## Action item
What you return must be every line below that includes the word "used".

## Task input

★ ★ ★ ★

(* ===== verification/PtRefine.v ===== *)
(** * Page tables against a finite map

    The abstract page table is a map from page numbers to entries, and the set of
    the groups of 512 pages that have a table of the last level.  [do_ops] runs a
    sequence of calls of the [PageTable] interface, [spec_ops] the same calls on
    the abstract table; mapping a mapped page and unmapping an unmapped one panic.
    [translate] answers with the entry of a page whether it is valid or not: for a
    page that is not mapped but has a table, that is the entry 0. *)

From S2P Require Import Prelude Address Frames PageTable PtInv PtOps Space.

Inductive pt_op :=
| OpMap (vpn ppn flags : Z)
| OpUnmap (vpn : Z)
| OpTranslate (vpn : Z).

Definition op_ok (o : pt_op) : Prop :=
  match o with
  | OpMap vpn ppn flags => 0 <= vpn < 2 ^ 27 /\ 0 <= ppn < 2 ^ 44 /\ 0 <= flags < 2 ^ 8
  | OpUnmap vpn | OpTranslate vpn => 0 <= vpn < 2 ^ 27
  end.

Abbreviation abstract := (gmap Z Z * gset Z)%type.

Definition spec_translate (vpn : Z) (S : abstract) : option Z :=
  match S.1 !! vpn with
  | Some pte => Some pte
  | None => if decide (vpn / 512 ∈ S.2) then Some 0 else None
  end.

Definition spec_op (o : pt_op) (S : abstract) : option (option Z * abstract) :=
  match o with
  | OpMap vpn ppn flags =>
      match S.1 !! vpn with
      | None => Some (None, (<[vpn := pte_new ppn (Z.lor flags PTE_V)]> S.1, {[vpn / 512]} ∪ S.2))
      | Some _ => None
      end
  | OpUnmap vpn => match S.1 !! vpn with Some _ => Some (None, (delete vpn S.1, S.2)) | None => None end
  | OpTranslate vpn => Some (spec_translate vpn S, S)
  end.

Fixpoint spec_ops (os : list pt_op) (S : abstract) : option (list (option Z) * abstract) :=
  match os with
  | [] => Some ([], S)
  | o :: os => '(r, S) ← spec_op o S; '(rs, S) ← spec_ops os S; Some (r :: rs, S)
  end.

(** What a caller of [translate] that checks [is_valid] sees. *)
Definition valid_entry (r : option Z) : option Z := v ← r; if is_valid v then Some v else None.

Section Refine.
Context {F : Type} `{FrameAllocator F}.

Definition do_op (pt : PageTable) (o : pt_op) : cmd (Machine F) (option Z * PageTable) :=
  match o with
  | OpMap vpn ppn flags => let* pt := map pt vpn ppn flags in ret (None, pt)
  | OpUnmap vpn => unmap pt vpn;; ret (None, pt)
  | OpTranslate vpn => let* r := translate pt vpn in ret (r, pt)
  end.

Fixpoint do_ops (pt : PageTable) (os : list pt_op) : cmd (Machine F) (list (option Z) * PageTable) :=
  match os with
  | [] => ret ([], pt)
  | o :: os => let* (r, pt) := do_op pt o in let* (rs, pt) := do_ops pt os in ret (r :: rs, pt)
  end.

Context `{!FrameAllocatorSpec F}.

Lemma space_size lo hi (m : Machine F) R pt G D P : space lo hi m R pt G D P -> used pt D R <= hi - lo.
Proof.
  intros Hsp. destruct (fa_range _ _ _ _ (mok_alloc _ _ _ _ (sp_machine _ _ _ _ _ _ _ _ Hsp))) as (Hlo & _ & Hin).
  assert (Hs : owned pt D ∪ R ⊆ list_to_set (seqZ lo (hi - lo))) by (intros p Hp; apply elem_of_list_to_set, elem_of_seqZ; apply Hin in Hp; lia).
  apply subseteq_size in Hs. rewrite size_list_to_set in Hs by apply NoDup_seqZ. rewrite length_seqZ in Hs. unfold used. lia.
Qed.

Lemma translate_valid lo hi (m : Machine F) R pt G D P vpn : space lo hi m R pt G D P -> 0 <= vpn < 2 ^ 27 ->
  exists r, translate pt vpn m = Ok (r, m) /\ valid_entry r = G !! vpn.
Proof.
  intros Hsp Hv. destruct (space_rep _ _ _ _ _ _ _ _ Hsp) as (T & Hrep & HT). eexists.
  split; [apply (translate_ok m pt T); [apply Hrep|done]|]. rewrite <- HT by lia. unfold valid_entry, mapping, slot.
  by destruct (T !! (2, vpn / 512)).
Qed.

(** The table answers as the abstract one. *)
Definition answers (m : Machine F) (pt : PageTable) (S : abstract) : Prop :=
  forall vpn, 0 <= vpn < 2 ^ 27 -> translate pt vpn m = Ok (spec_translate vpn S, m).

Lemma answers_slot (m : Machine F) pt T S vpn : pt_ok (ram m) (root_ppn pt) T -> answers m pt S -> 0 <= vpn < 2 ^ 27 -> slot (ram m) T vpn = spec_translate vpn S.
Proof. intros Hpt Ha Hv. specialize (Ha vpn Hv). rewrite (translate_ok m pt T Hpt vpn Hv) in Ha. congruence. Qed.

(** The groups that have a table. *)
Lemma answers_table (m : Machine F) pt T S vpn : pt_ok (ram m) (root_ppn pt) T -> answers m pt S -> 0 <= vpn < 2 ^ 27 -> S.1 !! vpn = None ->
  T !! (2, vpn / 512) = None <-> vpn / 512 ∉ S.2.
Proof.
  intros Hpt Ha Hv Hn. pose proof (answers_slot m pt T S vpn Hpt Ha Hv) as E. unfold spec_translate in E. rewrite Hn in E. unfold slot in E.
  destruct (T !! (2, vpn / 512)) as [q|] eqn:Hq; cbn in E.
  - destruct (leaf_entry m pt T Hpt vpn q Hq) as (w & Ew & _). rewrite Ew in E. case_decide; [|done]. split; [done|tauto].
  - case_decide; [done|tauto].
Qed.

Lemma map_answers lo hi (m : Machine F) A pt T S vpn ppn flags pt' m' : pt_rep lo hi m A pt T -> answers m pt S -> 0 <= vpn < 2 ^ 27 -> 0 <= ppn < 2 ^ 44 -> 0 <= flags < 2 ^ 8 ->
  S.1 !! vpn = None -> mapping (ram m) T vpn = None -> Z.of_nat (size A) + 2 <= hi - lo -> map pt vpn ppn flags m = Ok (pt', m') ->
  answers m' pt' (<[vpn := pte_new ppn (Z.lor flags PTE_V)]> S.1, {[vpn / 512]} ∪ S.2).
Proof.
  intros Hrep Ha Hv Hp Hf Hn HG Hroom E. pose proof (missing_le T vpn). pose proof (rep_pt _ _ _ _ _ _ Hrep) as Hpt.
  destruct (map_ok lo hi m A pt T vpn ppn flags Hrep Hv Hp Hf HG ltac:(lia)) as (pt1 & m1 & A' & T' & new & E' & Hpost & _ & _ & Hsl).
  rewrite E in E'. injection E' as <- <-. pose proof (answers_table m pt T S vpn Hpt Ha Hv Hn) as Htab.
  intros w Hw. rewrite (translate_ok m' pt' T' (rep_pt _ _ _ _ _ _ (pp_rep _ _ _ _ _ _ _ _ _ _ _ Hpost)) w Hw), Hsl by lia. f_equal. f_equal.
  rewrite (answers_slot m pt T S w Hpt Ha Hw). unfold spec_translate. cbn [fst snd]. rewrite lookup_insert.
  destruct (decide (w = vpn)) as [->|Hne]; [by rewrite decide_True|]. rewrite (decide_False (P := vpn = w)) by congruence.
  destruct (decide (w / 512 = vpn / 512)) as [Ek|Hk].
  - rewrite Ek. rewrite (decide_True (P := vpn / 512 ∈ {[vpn / 512]} ∪ S.2)) by set_solver. destruct (decide (T !! (2, vpn / 512) = None)) as [Ht|Ht].
    + rewrite decide_True by done. apply Htab in Ht. pose proof (answers_slot m pt T S w Hpt Ha Hw) as Es. unfold slot in Es. rewrite Ek, (proj2 Htab Ht) in Es. cbn in Es.
      unfold spec_translate in Es. by destruct (S.1 !! w).
    + rewrite decide_False by tauto. destruct (S.1 !! w); [done|]. rewrite decide_True; [done|]. destruct (decide (vpn / 512 ∈ S.2)); [done|]. by destruct Ht; apply Htab.
  - rewrite decide_False by tauto. destruct (S.1 !! w); [done|]. destruct (decide (w / 512 ∈ S.2)); [rewrite decide_True by set_solver; done|rewrite decide_False by set_solver; done].
Qed.

Lemma unmap_answers lo hi (m : Machine F) A pt T S vpn v m' : pt_rep lo hi m A pt T -> answers m pt S -> 0 <= vpn < 2 ^ 27 -> mapping (ram m) T vpn = Some v -> (forall w, is_Some (S.1 !! w) -> w / 512 ∈ S.2) ->
  S.1 !! vpn = Some v -> unmap pt vpn m = Ok (tt, m') -> answers m' pt (delete vpn S.1, S.2).
Proof.
  intros Hrep Ha Hv HG Hin Hs E. pose proof (rep_pt _ _ _ _ _ _ Hrep) as Hpt. destruct (unmap_ok lo hi m A pt T vpn v Hrep Hv HG) as (m1 & E' & Hpost & _ & Hsl). rewrite E in E'. injection E' as <-.
  intros w Hw. rewrite (translate_ok m' pt T (rep_pt _ _ _ _ _ _ (pp_rep _ _ _ _ _ _ _ _ _ _ _ Hpost)) w Hw), Hsl by lia. f_equal. f_equal.
  rewrite (answers_slot m pt T S w Hpt Ha Hw). unfold spec_translate. cbn [fst snd]. rewrite lookup_delete.
  destruct (decide (w = vpn)) as [->|Hne]; [rewrite decide_True by done; rewrite decide_True; [done|eauto]|]. by rewrite (decide_False (P := vpn = w)) by congruence.
Qed.

(** ** The refinement relation *)

(** The table represents the abstract one. *)
Definition refines lo hi (m : Machine F) R pt (S : abstract) D P : Prop :=
  space lo hi m R pt S.1 D P /\ answers m pt S /\ forall w, is_Some (S.1 !! w) -> w / 512 ∈ S.2.

(** A new table is empty. *)
Lemma refines_new lo hi (m : Machine F) R : machine_ok lo hi m R -> Z.of_nat (size R) < hi - lo ->
  exists p m', pt_new m = Ok (mkPageTable p [p], m') /\ refines lo hi m' R (mkPageTable p [p]) (∅, ∅) ∅ ∅ /\ used (mkPageTable p [p]) ∅ R = Z.of_nat (size R) + 1.
Proof.
  intros Hm Hsz. destruct (space_new lo hi m R Hm Hsz) as (p & m' & E & Hsp & _ & Hu). destruct (pt_new_ok lo hi m R Hm Hsz) as (p1 & m1 & E' & _ & _ & Hrep & _). assert (p1 = p /\ m1 = m') as [-> ->] by (split; congruence).
  exists p, m'. split_and!; [done| |done]. split_and!; [done| |intros w [x Hx]; cbn in Hx; by rewrite lookup_empty in Hx].
  intros w Hw. rewrite (translate_ok m' _ _ (rep_pt _ _ _ _ _ _ Hrep) w Hw). unfold slot, spec_translate. cbn [fst snd]. rewrite lookup_empty, lookup_singleton_ne by (intros [= ?]). done.
Qed.

Lemma pt_op_ok lo hi (m : Machine F) R pt S D P o : refines lo hi m R pt S D P -> op_ok o -> used pt D R + 2 <= hi - lo ->
  match spec_op o S with
  | Some (r, S') => exists pt' m', do_op pt o m = Ok ((r, pt'), m') /\ refines lo hi m' R pt' S' D P /\ same_on R m m' /\
      used pt' D R <= used pt D R + 2
  | None => do_op pt o m = Fail Panic
  end.
Proof.
  intros (Hsp & Ha & Hin) Hok Hroom. destruct (space_rep _ _ _ _ _ _ _ _ Hsp) as (T & Hrep & HT). pose proof (space_size _ _ _ _ _ _ _ _ Hsp) as Hsz.
  destruct o as [vpn ppn flags|vpn|vpn]; cbn [spec_op do_op op_ok] in *.
  - destruct Hok as (Hv & Hp & Hf). destruct (S.1 !! vpn) as [v|] eqn:HG.
    + unfold bind. rewrite (map_mapped lo hi m _ pt T vpn ppn flags v Hrep Hv); [done|by rewrite HT by lia|exact Hsz].
    + destruct (space_map _ _ _ _ _ _ _ _ vpn ppn flags Hsp Hv Hp Hf HG Hroom) as (pt' & m' & E & Hsp' & Hs & _ & Hu).
      exists pt', m'. split_and!; [by rewrite (bind_Ok _ _ _ _ _ E)| |done|done]. split_and!; [done| |].
      * eapply (map_answers lo hi m _ pt T S vpn ppn flags); try done. by rewrite HT by lia.
      * cbn [fst snd]. intros w. rewrite lookup_insert. case_decide as Ew; [subst w; set_solver|]. intros Hw%Hin. set_solver.
  - destruct (S.1 !! vpn) as [v|] eqn:HG.
    + destruct (space_unmap _ _ _ _ _ _ _ _ vpn Hsp Hok) as (m' & E & Hsp' & Hs); [eauto|].
      exists pt, m'. split_and!; [by rewrite (bind_Ok _ _ _ _ _ E)| |done|lia]. split_and!; [done| |].
      * eapply (unmap_answers lo hi m _ pt T S vpn v); try done. by rewrite HT by lia.
      * cbn [fst snd]. intros w. rewrite lookup_delete. case_decide; [by intros [??]|apply Hin].
    + unfold bind. rewrite (unmap_unmapped m pt T vpn); [done|apply Hrep|done|by rewrite HT by lia].
  - exists pt, m. split_and!; [by rewrite (bind_Ok _ _ _ _ _ (Ha vpn Hok))|done|done|lia].
Qed.

Lemma pt_ops_ok lo hi os : forall (m : Machine F) R pt S D P, refines lo hi m R pt S D P -> Forall op_ok os ->
  used pt D R + 2 * zlen os <= hi - lo ->
  match spec_ops os S with
  | Some (rs, S') => exists pt' m', do_ops pt os m = Ok ((rs, pt'), m') /\ refines lo hi m' R pt' S' D P /\ same_on R m m'
  | None => do_ops pt os m = Fail Panic
  end.
Proof.
  induction os as [|o os IH]; intros m R pt S D P Hsp Hok Hroom; [by exists pt, m|].
  apply Forall_cons in Hok as [Ho Hok]. assert (Hz : zlen (o :: os) = zlen os + 1) by (unfold zlen; cbn [length]; lia).
  pose proof (zlen_nonneg os). rewrite Hz in Hroom. pose proof (pt_op_ok _ _ _ _ _ _ _ _ o Hsp Ho ltac:(lia)) as Hstep.
  cbn [spec_ops do_ops]. destruct (spec_op o S) as [[r S1]|]; cbn [mbind option_bind].
  - destruct Hstep as (pt1 & m1 & E1 & Hsp1 & Hs1 & Hu1). rewrite (bind_Ok _ _ _ _ _ E1).
    pose proof (IH m1 R pt1 S1 D P Hsp1 Hok ltac:(lia)) as Hrest. destruct (spec_ops os S1) as [[rs S2]|]; cbn [mbind option_bind].
    + destruct Hrest as (pt2 & m2 & E2 & Hsp2 & Hs2). exists pt2, m2.
      split_and!; [by rewrite (bind_Ok _ _ _ _ _ E2)|done|by eapply same_on_trans].
    + unfold bind. by rewrite Hrest.
  - unfold bind. by rewrite Hstep.
Qed.

End Refine.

★ ★ ★ ★

## Result below
Lemma space_size lo hi (m : Machine F) R pt G D P : space lo hi m R pt G D P -> used pt D R <= hi - lo.
  apply subseteq_size in Hs. rewrite size_list_to_set in Hs by apply NoDup_seqZ. rewrite length_seqZ in Hs. unfold used. lia.
  exists p m', pt_new m = Ok (mkPageTable p [p], m') /\ refines lo hi m' R (mkPageTable p [p]) (∅, ∅) ∅ ∅ /\ used (mkPageTable p [p]) ∅ R = Z.of_nat (size R) + 1.
Lemma pt_op_ok lo hi (m : Machine F) R pt S D P o : refines lo hi m R pt S D P -> op_ok o -> used pt D R + 2 <= hi - lo ->
      used pt' D R <= used pt D R + 2
  used pt D R + 2 * zlen os <= hi - lo ->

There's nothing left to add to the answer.